Records excerpted from a collection:
####
Lemma process_image_released v h :
  VideoDriverVLCSW._shared_memory v = Some h -> memory h = None ->
  process_image v =
    Result (Returned tt)
      [LockAcquire; LockRelease; LogWarning "Shared memory is cleared already"]
      (VideoDriverVLCSW.set_shared_memory (Some (set_lock false h)) v).
Proof.
  destruct v as [w ht dest shm pix], h as [n l m]. cbn [VideoDriverVLCSW._shared_memory memory].
  intros -> ->. reflexivity.
Qed.

Lemma process_image_no_handle v :
  VideoDriverVLCSW._shared_memory v = None ->
  process_image v = Result (Returned tt) [] v.
Proof.
  destruct v as [w ht dest shm pix]. cbn [VideoDriverVLCSW._shared_memory].
  intros ->. reflexivity.
Qed.

Lemma process_image_frame v h buf width height :
  VideoDriverVLCSW._shared_memory v = Some h -> memory h = Some buf ->
  VideoDriverVLCSW._width v = Some width -> VideoDriverVLCSW._height v = Some height ->
  process_image v =
    Result (Returned tt)
      [LockAcquire; MakeImage width height; LockRelease; EmitImageReady]
      (set_pix (Some (Picture buf width height))
         (VideoDriverVLCSW.set_shared_memory (Some (set_lock false h)) v)).
Proof.
  destruct v as [w ht dest shm pix], h as [n l m].
  cbn [VideoDriverVLCSW._shared_memory memory VideoDriverVLCSW._width VideoDriverVLCSW._height].
  intros -> -> -> ->. reflexivity.
Qed.

(** C8.  When [process_image] runs on a handle whose channel has been
    closed, it returns normally: the missing buffer is caught, a warning is
    logged, the lock taken for the read is released, and neither the pixmap
    kept for display nor the one displayed changes -- no image-ready signal
    is emitted.  When no handle was ever stored it does nothing at all. *)
Theorem released_channel_is_skipped :
  (∀ v h,
     VideoDriverVLCSW._shared_memory v = Some (res_state (close h)) ->
     let r := process_image v in
     res_out r = Returned tt
     ∧ res_log r = [LockAcquire; LockRelease; LogWarning "Shared memory is cleared already"]
     ∧ _pix (res_state r) = _pix v
     ∧ _image_dest (res_state r) = _image_dest v)
  ∧ (∀ v,
       VideoDriverVLCSW._shared_memory v = None ->
       process_image v = Result (Returned tt) [] v).
Proof.
  split; [|apply process_image_no_handle].
  intros v h Hh r. subst r.
  rewrite (process_image_released v _ Hh) by done.
  by destruct v.
Qed.

Lemma released_channel_is_skipped_witness :
  res_out (process_image stale_driver) = Returned tt
  ∧ res_log (process_image stale_driver)
    = [LockAcquire; LockRelease; LogWarning "Shared memory is cleared already"]
  ∧ _pix (res_state (process_image stale_driver)) = _pix stale_driver
  ∧ _image_dest (res_state (process_image stale_driver)) = Some (Black 4 2).
Proof.
  destruct released_channel_is_skipped as [Hstale _].
  apply (Hstale stale_driver (MkSafeSharedMemory "player" false (Some (replicate 32 Byte.x00)))).
  reflexivity.
Defined.

(** ** More on the render side *)


(** X11.  After [init_frame], which asks for the placeholder,
    [set_dummy_frame] shows a black pixmap of the stored size, and
    [process_image] copies the buffer under the channel's lock into a picture
    of the stored size, releases the lock, and only then emits the image-ready
    signal; the picture is what [image_ready] then shows, the display being
    untouched until then. *)
Theorem frame_reaches_display (v : VideoDriverVLCSW.t) (handle : SafeSharedMemory)
    (buf : list Byte.byte) (width height : Z) :
  memory handle = Some buf ->
  let v1 := res_state (init_frame handle width height v) in
  let r := process_image v1 in
  res_log (init_frame handle width height v) = [EmitSetDummyFrame]
  ∧ _image_dest (res_state (set_dummy_frame v1)) = Some (Black width height)
  ∧ res_out r = Returned tt
  ∧ res_log r = [LockAcquire; MakeImage width height; LockRelease; EmitImageReady]
  ∧ _pix (res_state r) = Some (Picture buf width height)
  ∧ _image_dest (res_state r) = _image_dest v
  ∧ lock <$> VideoDriverVLCSW._shared_memory (res_state r) = Some false
  ∧ _image_dest (res_state (image_ready (res_state r))) = Some (Picture buf width height).
Proof.
  intros Hm v1 r. subst r v1.
  assert (res_state (init_frame handle width height v)
          = Mk (Some width) (Some height) (_image_dest v) (Some handle) (_pix v)) as ->
    by (by destruct v).
  rewrite (process_image_frame _ handle buf width height) by done.
  destruct v, handle. repeat split.
Qed.

(** X12.  [cleanup] of the render side closes the channel under its lock if
    it holds one, forgets the handle, keeps the pixmaps, and then delegates
    and asks the worker to clean up.  Afterwards [process_image] does nothing,
    and a second [cleanup] does not touch the channel again. *)
Theorem driver_cleanup_detaches (v : VideoDriverVLCSW.t) :
  let r := VideoDriverVLCSW.cleanup v in
  res_out r = Returned tt
  ∧ res_log r =
      match VideoDriverVLCSW._shared_memory v with
      | Some _ => [LockAcquire; Close; LockRelease]
      | None => []
      end ++ [Super "cleanup"; PlayerCleanup]
  ∧ VideoDriverVLCSW._shared_memory (res_state r) = None
  ∧ _pix (res_state r) = _pix v
  ∧ _image_dest (res_state r) = _image_dest v
  ∧ process_image (res_state r) = Result (Returned tt) [] (res_state r)
  ∧ VideoDriverVLCSW.cleanup (res_state r)
    = Result (Returned tt) [Super "cleanup"; PlayerCleanup] (res_state r).
Proof.
  intros r. subst r. destruct v as [w h dest [[n l m]|] pix]; repeat split.
Qed.

Lemma frame_reaches_display_witness :
  _image_dest
    (res_state (image_ready
       (res_state (process_image
          (res_state (init_frame open_channel 4 2 VideoDriverVLCSW.init))))))
  = Some (Picture (replicate 32 Byte.x07) 4 2).
Proof.
  refine (proj2 (proj2 (proj2 (proj2 (proj2 (proj2 (proj2
            (frame_reaches_display VideoDriverVLCSW.init open_channel
               (replicate 32 Byte.x07) 4 2 eq_refl)))))))).
Defined.

(** ** Time texts *)

Import time_txt.

Example short_examples :
  get_time_txt_short 65 = "1:05" ∧ get_time_txt_short 3725 = "1:02:05"
  ∧ get_time_txt_short 59 = "0:59" ∧ get_time_txt_short 60 = "0:00"
  ∧ get_time_txt_short 3600 = ":00" ∧ get_time_txt 65 (Some 4000) = "00:01:05".
Proof. repeat split. Qed.

Lemma read_digit d rest total field :
  0 <= d <= 9 ->
  read_fields (String (digit d) rest) total field = read_fields rest total (field * 10 + d).
Proof.
  intros Hd.
  assert (d = 0 ∨ d = 1 ∨ d = 2 ∨ d = 3 ∨ d = 4 ∨ d = 5 ∨ d = 6 ∨ d = 7 ∨ d = 8 ∨ d = 9)
    as Hcases by lia.
  repeat destruct Hcases as [->|Hcases]; try subst d; reflexivity.
Qed.

Lemma append_cons c s t : String c s +:+ t = String c (s +:+ t).
Proof. reflexivity. Qed.

Lemma append_empty t : "" +:+ t = t.
Proof. reflexivity. Qed.

Lemma read_two_digits n rest total :
  0 <= n < 100 ->
  read_fields (two_digits n +:+ rest) total 0 = read_fields rest total n.
Proof.
  intros Hn. unfold two_digits. rewrite !append_cons, append_empty.
  rewrite !read_digit.
  - f_equal. pose proof (Z.div_mod n 10). lia.
  - pose proof (Z.mod_pos_bound n 10). lia.
  - split; [apply Z.div_pos; lia|]. apply Z.lt_succ_r, Z.div_lt_upper_bound; lia.
Qed.

Lemma read_colon rest total field :
  read_fields (":" +:+ rest) total field = read_fields rest (total * 60 + field) 0.
Proof. reflexivity. Qed.

Lemma read_two_digits_end n total :
  0 <= n < 100 -> read_fields (two_digits n) total 0 = total * 60 + n.
Proof.
  intros Hn. unfold two_digits. rewrite !read_digit.
  - cbn [read_fields]. pose proof (Z.div_mod n 10). lia.
  - pose proof (Z.mod_pos_bound n 10). lia.
  - split; [apply Z.div_pos; lia|]. apply Z.lt_succ_r, Z.div_lt_upper_bound; lia.
Qed.

Lemma gmtime_bounds seconds :
  0 <= tm_hour (gmtime seconds) < 100
  ∧ 0 <= tm_min (gmtime seconds) < 100
  ∧ 0 <= tm_sec (gmtime seconds) < 100.
Proof.
  unfold gmtime. cbn.
  pose proof (Z.mod_pos_bound seconds 86400).
  pose proof (Z.mod_pos_bound seconds 3600).
  pose proof (Z.mod_pos_bound seconds 60).
  repeat split; try lia.
  - apply Z.div_pos; lia.
  - apply Z.div_lt_upper_bound; lia.
  - apply Z.div_pos; lia.
  - apply Z.div_lt_upper_bound; lia.
Qed.

Lemma read_HMS seconds :
  text_seconds (strftime_HMS (gmtime seconds)) = seconds mod 86400.
Proof.
  destruct (gmtime_bounds seconds) as (Hh & Hm & Hs).
  unfold text_seconds, strftime_HMS.
  rewrite read_two_digits, read_colon, read_two_digits, read_colon, read_two_digits_end
    by done.
  unfold gmtime. cbn.
  pose proof (Z.div_mod (seconds mod 86400) 3600).
  pose proof (Z.div_mod (seconds mod 3600) 60).
  pose proof (Z.mod_pos_bound seconds 86400).
  pose proof (Z.mod_pos_bound seconds 3600).
  assert ((seconds mod 86400) mod 3600 = seconds mod 3600) as Hmod.
  { apply Z.mod_mod_divide. exists 24. lia. }
  assert ((seconds mod 3600) mod 60 = seconds mod 60) as Hmod'.
  { apply Z.mod_mod_divide. exists 60. lia. }
  lia.
Qed.

Lemma read_MS seconds :
  text_seconds (strftime_MS (gmtime seconds)) = seconds mod 3600.
Proof.
  destruct (gmtime_bounds seconds) as (Hh & Hm & Hs).
  unfold text_seconds, strftime_MS.
  rewrite read_two_digits, read_colon, read_two_digits_end by done.
  unfold gmtime. cbn.
  pose proof (Z.div_mod (seconds mod 3600) 60).
  assert ((seconds mod 3600) mod 60 = seconds mod 60) as Hmod'.
  { apply Z.mod_mod_divide. exists 60. lia. }
  lia.
Qed.

Lemma read_0S seconds :
  text_seconds (strftime_0S (gmtime seconds)) = seconds mod 60.
Proof.
  destruct (gmtime_bounds seconds) as (Hh & Hm & Hs).
  unfold text_seconds, strftime_0S.
  change ("0:" +:+ two_digits (tm_sec (gmtime seconds)))
    with (String zero_char (":" +:+ two_digits (tm_sec (gmtime seconds)))).
  change zero_char with (digit 0). rewrite read_digit by lia.
  rewrite read_colon, read_two_digits_end by done. done.
Qed.




(** X14.  The width of [get_time_txt]'s text depends only on
    [max_seconds or seconds] (8, 5 or 4 characters), and for a time within a
    day and not beyond that bound the text reads back as the same number of
    seconds, except when the time is the bound and the bound is exactly 60 or
    3600. *)
Theorem time_text_width_and_value (seconds : Z) (max_seconds : option Z) :
  let cnt := seconds_cnt seconds max_seconds in
  0 <= seconds < 86400 -> seconds <= cnt ->
  String.length (get_time_txt seconds max_seconds)
  = (if 3600 <? cnt then 8%nat else if 60 <? cnt then 5%nat else 4%nat)
  ∧ text_seconds (get_time_txt seconds max_seconds)
    = if decide (seconds = cnt ∧ (cnt = 60 ∨ cnt = 3600)) then 0 else seconds.
Proof.
  intros cnt Hs Hle. unfold get_time_txt. fold cnt.
  destruct (3600 <? cnt) eqn:Hh; [|destruct (60 <? cnt) eqn:Hm].
  - apply Z.ltb_lt in Hh. split; [reflexivity|].
    rewrite read_HMS, decide_False by lia. apply Z.mod_small. lia.
  - apply Z.ltb_ge in Hh. apply Z.ltb_lt in Hm. split; [reflexivity|].
    rewrite read_MS. case_decide as Hedge.
    + assert (seconds = 3600) as -> by lia. reflexivity.
    + apply Z.mod_small. lia.
  - apply Z.ltb_ge in Hm. split; [reflexivity|].
    rewrite read_0S. case_decide as Hedge.
    + assert (seconds = 60) as -> by lia. reflexivity.
    + apply Z.mod_small. lia.
Qed.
####
Aim of the exercise
Only a number is expected here: how many lines of the records above contain "done".

Task output
5